# New Dale & Thomas Popcorn sampler deal - 12 bags for $13



## bazookajoe (Nov 2, 2006)

This deal is a better deal per bag than the 6 for $8 deal, but you don't get to pick the sampler - it'll be for the 12 bag sampler that has one bag of each flavor. (Here is the sampler if you want to see what you get)

1) Click here to request your $15 gift card, then check your email for the code
2) Click here to go to the site, and put _any_ item in your cart.
3) View your cart and you will see an offer to add the 12 sampler pack for $28 - add it to your cart.
4) Enter code *GPFS2007* in cart as a promotion code (for free shipping) and apply it to your order.
5) Remove the item you first added to your cart - the sampler will stay in your cart
6) Enter your $15 gift card code at payment page
7) Total will be $13

Enjoy.


----------



## CaddoMoney (Oct 10, 2007)

Thx for the info - pulled the trigger - I missed the opportunity last go around!


----------



## Rahllin (May 25, 2007)

Argh I went through the whole process... but it didn't like the card number I gave it... so I started the process over, and the second time around it said the free shipping promotion is no longer available. I got my mom to go and try it, and the free shipping didn't work for her either...


----------



## bazookajoe (Nov 2, 2006)

Rahllin said:


> Argh I went through the whole process... but it didn't like the card number I gave it... so I started the process over, and the second time around it said the free shipping promotion is no longer available. I got my mom to go and try it, and the free shipping didn't work for her either...

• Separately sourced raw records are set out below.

(* ===== verification/SimpleFsCrash.v ===== *)
(** What survives a failing disk: [create_file] on a device that may stop serving
    requests at any point, and mounting its medium again.

    A power failure in the middle of an operation is, for the medium, a device
    that serves no request from that point on, so the runs on failing devices
    cover it. The theorems are about devices that write a block as a whole or not
    at all ([dev_atomic]). *)
From S2P Require Import Prelude Bytes Bitmap Layout BlockDev SimpleFs SimpleFsSpec SimpleFsRep.
From S2P Require Import SimpleFsProps.
From stdpp Require Import relations.
Local Open Scope Z_scope.

Create HintDb keeps_db.

(** * The superblock of a mounted file system never changes *)
Section keeps.
Context `{BlockDevice D}.

Definition keeps_super {E A} (m : prog (SFS D) E A) : Prop :=
  ∀ s r s', m s = Ret (r, s') → superblock s' = superblock s.

Lemma keeps_bind {E A B} (m : prog (SFS D) E A) (k : A → prog (SFS D) E B) :
  keeps_super m → (∀ a, keeps_super (k a)) → keeps_super (m ≫= k).
Proof.
  intros Hm Hk s r s'. unfold mbind, prog_bind.
  destruct (m s) as [[[a|e] s1]|w] eqn:Hrun; intros Hr; simplify_eq/=; [|by eapply Hm].
  etrans; [by eapply Hk|by eapply Hm].
Qed.

Lemma keeps_pure {E A} (r : result A E) : keeps_super (try r).
Proof. intros s r' s' Hr. unfold try in Hr. by simplify_eq. Qed.

Lemma keeps_ret {E A} (a : A) : keeps_super (mret (M := prog (SFS D) E) a).
Proof. by intros s r' s' [= _ <-]. Qed.

Lemma keeps_throw {E A} (e : E) : keeps_super (A := A) (throw e).
Proof. intros s r' s' Hr. unfold throw in Hr. by simplify_eq. Qed.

That's a drag. This was on Slickdeals and Fatwallet so they probably killed the deal.


----------



## St. Lou Stu (Oct 3, 2007)

On the ball again!!!!!

My wife and daughter can't get enough of this stuff!!!

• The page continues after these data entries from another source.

(* ===== verification/HeapTests.v ===== *)
(** The heap's clients: [Box] and [Vec] of the standard library on a
    [GlobalAlloc] and a memory of bytes, and the integration tests of
    src/tests/heap_allocation.rs, run on each of the allocators. *)
From S2P Require Import Prelude Bytes Alloc Bump LinkedList FixedBlock.
Local Open Scope Z_scope.
Local Open Scope rust_scope.

(** * Memory *)
Fixpoint write_bytes (m : gmap Z Z) (p : Z) (bs : list Z) : gmap Z Z :=
  match bs with [] => m | b :: bs => <[p := b]> (write_bytes m (p + 1) bs) end.

(** [None]: some byte was never written, or its block was freed. *)
Fixpoint read_bytes (m : gmap Z Z) (p : Z) (n : nat) : option (list Z) :=
  match n with
  | O => Some []
  | S n => b ← m !! p; bs ← read_bytes m (p + 1) n; Some (b :: bs)
  end.

Fixpoint free_bytes (m : gmap Z Z) (p : Z) (n : nat) : gmap Z Z :=
  match n with O => m | S n => delete p (free_bytes m (p + 1) n) end.

Lemma read_bytes_ext m m' p n :
  (∀ a, p ≤ a < p + Z.of_nat n → m !! a = m' !! a) → read_bytes m p n = read_bytes m' p n.
Proof.
  revert p. induction n as [|n IH]; intros p Hm; simpl; [done|].
  rewrite (Hm p) by lia. rewrite (IH (p + 1)); [done|]. intros a Ha. apply Hm. lia.
Qed.

Lemma write_bytes_out m p bs a :
  a < p ∨ p + Z.of_nat (length bs) ≤ a → write_bytes m p bs !! a = m !! a.
Proof.
  revert p. induction bs as [|b bs IH]; intros p Ha; simpl in *; [done|].
  rewrite lookup_insert_ne by lia. apply IH. lia.
Qed.

Lemma free_bytes_out m p n a : a < p ∨ p + Z.of_nat n ≤ a → free_bytes m p n !! a = m !! a.
Proof.
  revert p. induction n as [|n IH]; intros p Ha; simpl in *; [done|].
  rewrite lookup_delete_ne by lia. apply IH. lia.
Qed.

Lemma read_write_bytes m p bs : read_bytes (write_bytes m p bs) p (length bs) = Some bs.
Proof.
  revert p. induction bs as [|b bs IH]; intros p; simpl; [done|]. rewrite lookup_insert_eq. simpl.
  rewrite (read_bytes_ext _ (write_bytes m (p + 1) bs)), IH; [done|].
  intros a Ha. apply lookup_insert_ne. lia.
Qed.

Lemma read_bytes_app m p n k bs bs' :
  read_bytes m p n = Some bs → read_bytes m (p + Z.of_nat n) k = Some bs' →
  read_bytes m p (n + k) = Some (bs ++ bs').
Proof.
  revert p bs. induction n as [|n IH]; intros p bs; simpl.
  - intros [= <-] Hk. by rewrite Z.add_0_r in Hk.
  - destruct (m !! p) as [b|]; [|done]. simpl.
    destruct (read_bytes m (p + 1) n) as [bs1|] eqn:Hr; [|done]. intros [= <-] Hk.
    rewrite (IH (p + 1) bs1); [done|done|]. by replace (p + 1 + Z.of_nat n) with (p + Z.of_nat (S n)) by lia.
Qed.

Lemma read_bytes_sub m p n bs i k :
  read_bytes m p n = Some bs → (i + k ≤ n)%nat → read_bytes m (p + Z.of_nat i) k = Some (sub bs i k).
Proof.
  unfold sub. revert p n bs. induction i as [|i IH]; intros p n bs Hr Hle.
  - rewrite Z.add_0_r. simpl. revert p n bs Hr Hle.
    induction k as [|k IHk]; intros p [|n] bs Hr Hle; simpl in *; [done|done|lia|].
    destruct (m !! p) as [b|]; [|done]. simpl in *. destruct (read_bytes m (p + 1) n) as [bs1|] eqn:Hr1; [|done].
    injection Hr as <-. simpl. rewrite (IHk (p + 1) n bs1); [done|done|lia].
  - destruct n as [|n]; [lia|]. simpl in Hr. destruct (m !! p) as [b|]; [|done]. simpl in Hr.
    destruct (read_bytes m (p + 1) n) as [bs1|] eqn:Hr1; [|done]. injection Hr as <-. simpl.
    replace (p + Z.of_nat (S i)) with (p + 1 + Z.of_nat i) by lia. apply (IH _ n); [done|lia].
Qed.

(** The bytes of an array of [u64]s. *)
Definition u64s (xs : list Z) : list Z := xs ≫= le_bytes 8.

Lemma length_u64s xs : length (u64s xs) = (8 * length xs)%nat.
Proof.
  induction xs as [|x xs IH]; [done|]. change (u64s (x :: xs)) with (le_bytes 8 x ++ u64s xs).
  rewrite length_app, length_le_bytes, IH. simpl. lia.
Qed.

Lemma u64s_app xs ys : u64s (xs ++ ys) = u64s xs ++ u64s ys.
Proof. apply bind_app. Qed.

Lemma sub_u64s xs i x : xs !! i = Some x → sub (u64s xs) (8 * i) 8 = le_bytes 8 x.
Proof.
  intros Hx. apply take_drop_middle in Hx as Heq. rewrite <- Heq at 1. rewrite u64s_app.
  assert (length (u64s (take i xs)) = (8 * i)%nat) as Hl.
  { rewrite length_u64s, length_take. apply lookup_lt_Some in Hx. lia. }
  rewrite sub_app_r by lia. rewrite Hl, Nat.sub_diag. change (u64s (x :: drop (S i) xs)) with (le_bytes 8 x ++ u64s (drop (S i) xs)).
  rewrite sub_app_l by (by rewrite length_le_bytes). apply (sub_all (le_bytes 8 x)).
Qed.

This time I added the popfections too for a total of $44.95 delivered!

Thank you!!!:chk


----------



## Marlboro Cigars-cl (Feb 19, 2007)

Thanks for the heads up..
I had a potluck last time and the guest ate all my popcorn so I'll be ordering again.
:tu


----------



## boonedoggle (Jun 23, 2006)

CRAP! I was going to get this and have it sent to my parents for the Holidays. Looks like the promotion is over!


----------



## CaddoMoney (Oct 10, 2007)

Mine arrived yesterday - if anyone ever wants to buy me about 600 gallons of the Cinnamon Crème DrizzleCorn - feel free. It is the absolute shiznit! This is my first experience with D&T and I'm impressed!


----------